When talking about FPS in the general aspect of PC gaming, the reference is not to screen refresh rate, but to the rate at which each GAME frame is displayed on screen. In other words, as you know, each frame is computed, rendered and prepared for display. The graphics card displays 60, 30, 85 times per second (or whatever times-per-second or "refresh rate" the user can select) whatever it has in the frame buffer - or more simply, in a portion of its GRAM. Regardless of that, the PC has to fill that buffer with useful information.
FPS in this (and our) context means: how many times per second the PC manages to prepare new scenes (or frames) for display, so while the card displays always at the selected monitor "refresh" rate, regardless of the monitor technology - the new scenes prepared by the PC are not necessarily prepared as many times per second.

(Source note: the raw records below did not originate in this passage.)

(** [reports] of the workers that left have called [Send], for [unheard] of
    them nobody listened; [exits] are the calls of [afterExitWorker] that
    returned. *)
Record monitored := mkMonitored {
  lr : runner; wf : feed; mpc : monitor_pc; reports : nat; unheard : nat; exits : list nat }.

(** The monitor's channel, of the only listener. *)
Definition wfch (i : nat) : nat := i.

Definition new_monitored : monitored := mkMonitored newRunner NewFeed MnStart 0 0 [].

Definition set_lr (s : monitored) r := mkMonitored r (wf s) (mpc s) (reports s) (unheard s) (exits s).
Definition set_wf (s : monitored) f := mkMonitored (lr s) f (mpc s) (reports s) (unheard s) (exits s).
Definition set_mpc (s : monitored) pc := mkMonitored (lr s) (wf s) pc (reports s) (unheard s) (exits s).

(** The end of a worker's goroutine in [spawnWorker]: [workersFeed.Send]. *)
Definition report (s : monitored) : monitored :=
  mkMonitored (lr s) (Send (wf s)) (mpc s) (S (reports s))
    (if (subs (wf s) =? 0)%Z then S (unheard s) else unheard s) (exits s).

(** [runWorkers] has started the goroutine of [monitorWorkers]. *)
Definition monitor_started (r : runner) : bool := match main r with Idle | Adding _ => false | _ => true end.

Inductive monitor_step (s : monitored) : outcome monitored -> Prop :=
| mn_runner o : runner_step (lr s) o -> monitor_step s (r ← o; Ok (set_lr s r))
| mn_report : reports s < ended (lr s) -> monitor_step s (Ok (report s))
| mn_send all :
    spawned (wf s) <> 0 -> closing (wf s) = None -> Permutation all (elements (listeners (wf s))) ->
    monitor_step s (Ok (set_wf s (send (wf s) all)))
| mn_offer s1 k all i todo s2 :
    sending (wf s) = s1 ++ mkSender k all (i :: todo) None :: s2 ->
    monitor_step s (Ok (set_wf s (wrapped_send (wf s) s1 k all i todo s2)))
| mn_receive s1 k all i todo s2 :
    sending (wf s) = s1 ++ mkSender k all todo (Some i) :: s2 -> mpc s = MnSelect \/ wfch i ∈ closed (wf s) ->
    monitor_step s (f ← hand wfch (wf s) s1 k all i todo s2; Ok (set_mpc (set_wf s f) (MnCall k)))
| mn_sent s1 k all s2 :
    sending (wf s) = s1 ++ mkSender k all [] None :: s2 ->
    monitor_step s (Ok (set_wf s (set_sending (wf s) (s1 ++ s2) (log (wf s)))))
| mn_subscribe :
    mpc s = MnStart -> monitor_started (lr s) = true -> unlocked (wf s) ->
    monitor_step s (Ok (set_mpc (set_wf s (Subscribe (wf s) 0)) MnSelect))
| mn_called k :
    mpc s = MnCall k ->
    monitor_step s (Ok (mkMonitored (lr s) (wf s) MnSelect (reports s) (unheard s) (exits s ++ [k])))
| mn_leave : mpc s = MnSelect -> done_closed (lr s) = true -> monitor_step s (Ok (set_mpc s MnLeaving))
| mn_unsubscribe :
    mpc s = MnLeaving -> unlocked (wf s) ->
    monitor_step s (Ok (set_mpc (set_wf s (Unsubscribe (wf s) 0)) MnClosing))
| mn_close i todo :
    mpc s = MnClosing -> closing (wf s) = Some (i :: todo) -> i ∈ done_ (wf s) \/ tasks (wf s) i = 0 ->
    monitor_step s (f ← wrapped_close wfch (wf s) i todo; Ok (set_mpc (set_wf s f) MnUnlock))
| mn_unlock :
    mpc s = MnUnlock -> closing (wf s) = Some [] ->
    monitor_step s (Ok (set_mpc (set_wf s (set_closing (wf s) None (done_ (wf s)) (closed (wf s)))) MnGone)).

Definition monitor_ok (s s' : monitored) : Prop := monitor_step s (Ok s').

(** ** The invariant *)

Definition listening (pc : monitor_pc) : bool := match pc with MnSelect | MnCall _ | MnLeaving => true | _ => false end.
Definition current (pc : monitor_pc) : list nat := match pc with MnCall k => [k] | _ => [] end.

(** The reports that reached the monitor. *)
Definition told (s : monitored) : list nat := exits s ++ current (mpc s).

Record mon_inv (s : monitored) : Prop := {
  mi_runner : runner_inv (lr s);
  mi_feed : feed_inv wfch (wf s);
  mi_listeners : listeners (wf s) = if listening (mpc s) then {[0]} else ∅;
  mi_subs : subs (wf s) = if listening (mpc s) then 1%Z else 0%Z;
  mi_start : mpc s = MnStart -> known (wf s) = ∅ /\ spawned (wf s) = 0 /\ next_send (wf s) = 0;
  mi_stopped : stopped (wf s) = false;
  mi_closing : closing (wf s) = match mpc s with MnClosing => Some [0] | MnUnlock => Some [] | _ => None end;
  mi_log : (log (wf s)).*1 = told s;
  mi_nodup : NoDup (told s);
  mi_sent : listening (mpc s) = true -> forall k, k < next_send (wf s) -> k ∈ told s \/ k ∈ map sd_id (sending (wf s));
  mi_count : reports s = unheard s + spawned (wf s) + next_send (wf s);
  mi_reports : reports s <= ended (lr s) }.

Lemma wfch_inj : Inj (=) (=) wfch.
Proof. by intros x y. Qed.

Lemma new_monitored_inv : mon_inv new_monitored.
Proof. constructor; try done; try apply NoDup_nil_2. apply NewFeed_inv. Qed.

(** While the monitor listens every sender has its channel alone to serve. *)
Lemma listening_sender s sd :
  mon_inv s -> listening (mpc s) = true -> sd ∈ sending (wf s) -> sd_all sd = [0].
Proof.
  intros Hi Hl Hs. destruct (fi_senders _ _ (mi_feed _ Hi) _ Hs) as [Ha _].
  rewrite (mi_listeners _ Hi), Hl, elements_singleton in Ha. by apply Permutation_singleton_r in Ha.
Qed.

(** Otherwise it has none. *)
Lemma deaf_sender s sd :
  mon_inv s -> listening (mpc s) = false -> sd ∈ sending (wf s) -> sd_at sd = None /\ sd_todo sd = [].
Proof.
  intros Hi Hl Hs. destruct (fi_senders _ _ (mi_feed _ Hi) _ Hs) as [Ha Hp].
  rewrite (mi_listeners _ Hi), Hl, elements_empty in Ha. apply Permutation_nil_r in Ha. rewrite Ha in Hp.
  symmetry in Hp. apply app_nil in Hp as [_ [Hp ?]%app_nil]. split; [by destruct (sd_at sd)|done].
Qed.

So if the hardware is not up to the necessary specs, the graphic card would have that scene information pushed to its frame buffer by the PC etc. twice, three times or 10 times per second. The fact that the graphic card displays the frame buffer 60 times per second, is irrelevant. Human eye will detect those 2, 3 10FPS immediately.
The argument in that thread and here too seems to be around two different definitions of FPS - the "game-FPS" and the display system FPS which are two very different things.
When WE - and the majority of the gaming community - say FPS, we refer to how many times per second the PC and the graphic subsystems can prepare a new scene for display.
This is completely different from anything connected with the monitor and display part whose refresh rates are governed by standards and individual capabilities.
That's why MS has still to explain what THEY mean by FPS as it is clear that normally 15 game-fps should result in a choppy display, but in FSX case it does not.
In our case, anything above 24-30 fps will give a fluid image - in accordance with regular "movie" and physiological expectations, while the monitor may be refreshed 60 or 75 or whatever times per second. Even taking your projector shutter explanation, it is easy to see why these two terms are not connected: you may flip the shutter 24 times per second but if the movie runs slower by changing "scenes" every two frames (without affecting the shutter), effectively dropping the FPS to 12, the viewers will see a choppy movie.
Regardless of the game FPS, the real-timeness of the sim must be maintained up to a certain reasonable hardware-dependent extent, so while the clock and sim engine run at real time or let's say, one tick every 20ms, the displayed frame rate may be slower, with choppy "animation" etc. due to an underspec PC.
What we did with the new engine among other things, is optimize the real-time engine to work correctly also at very low game-FPS.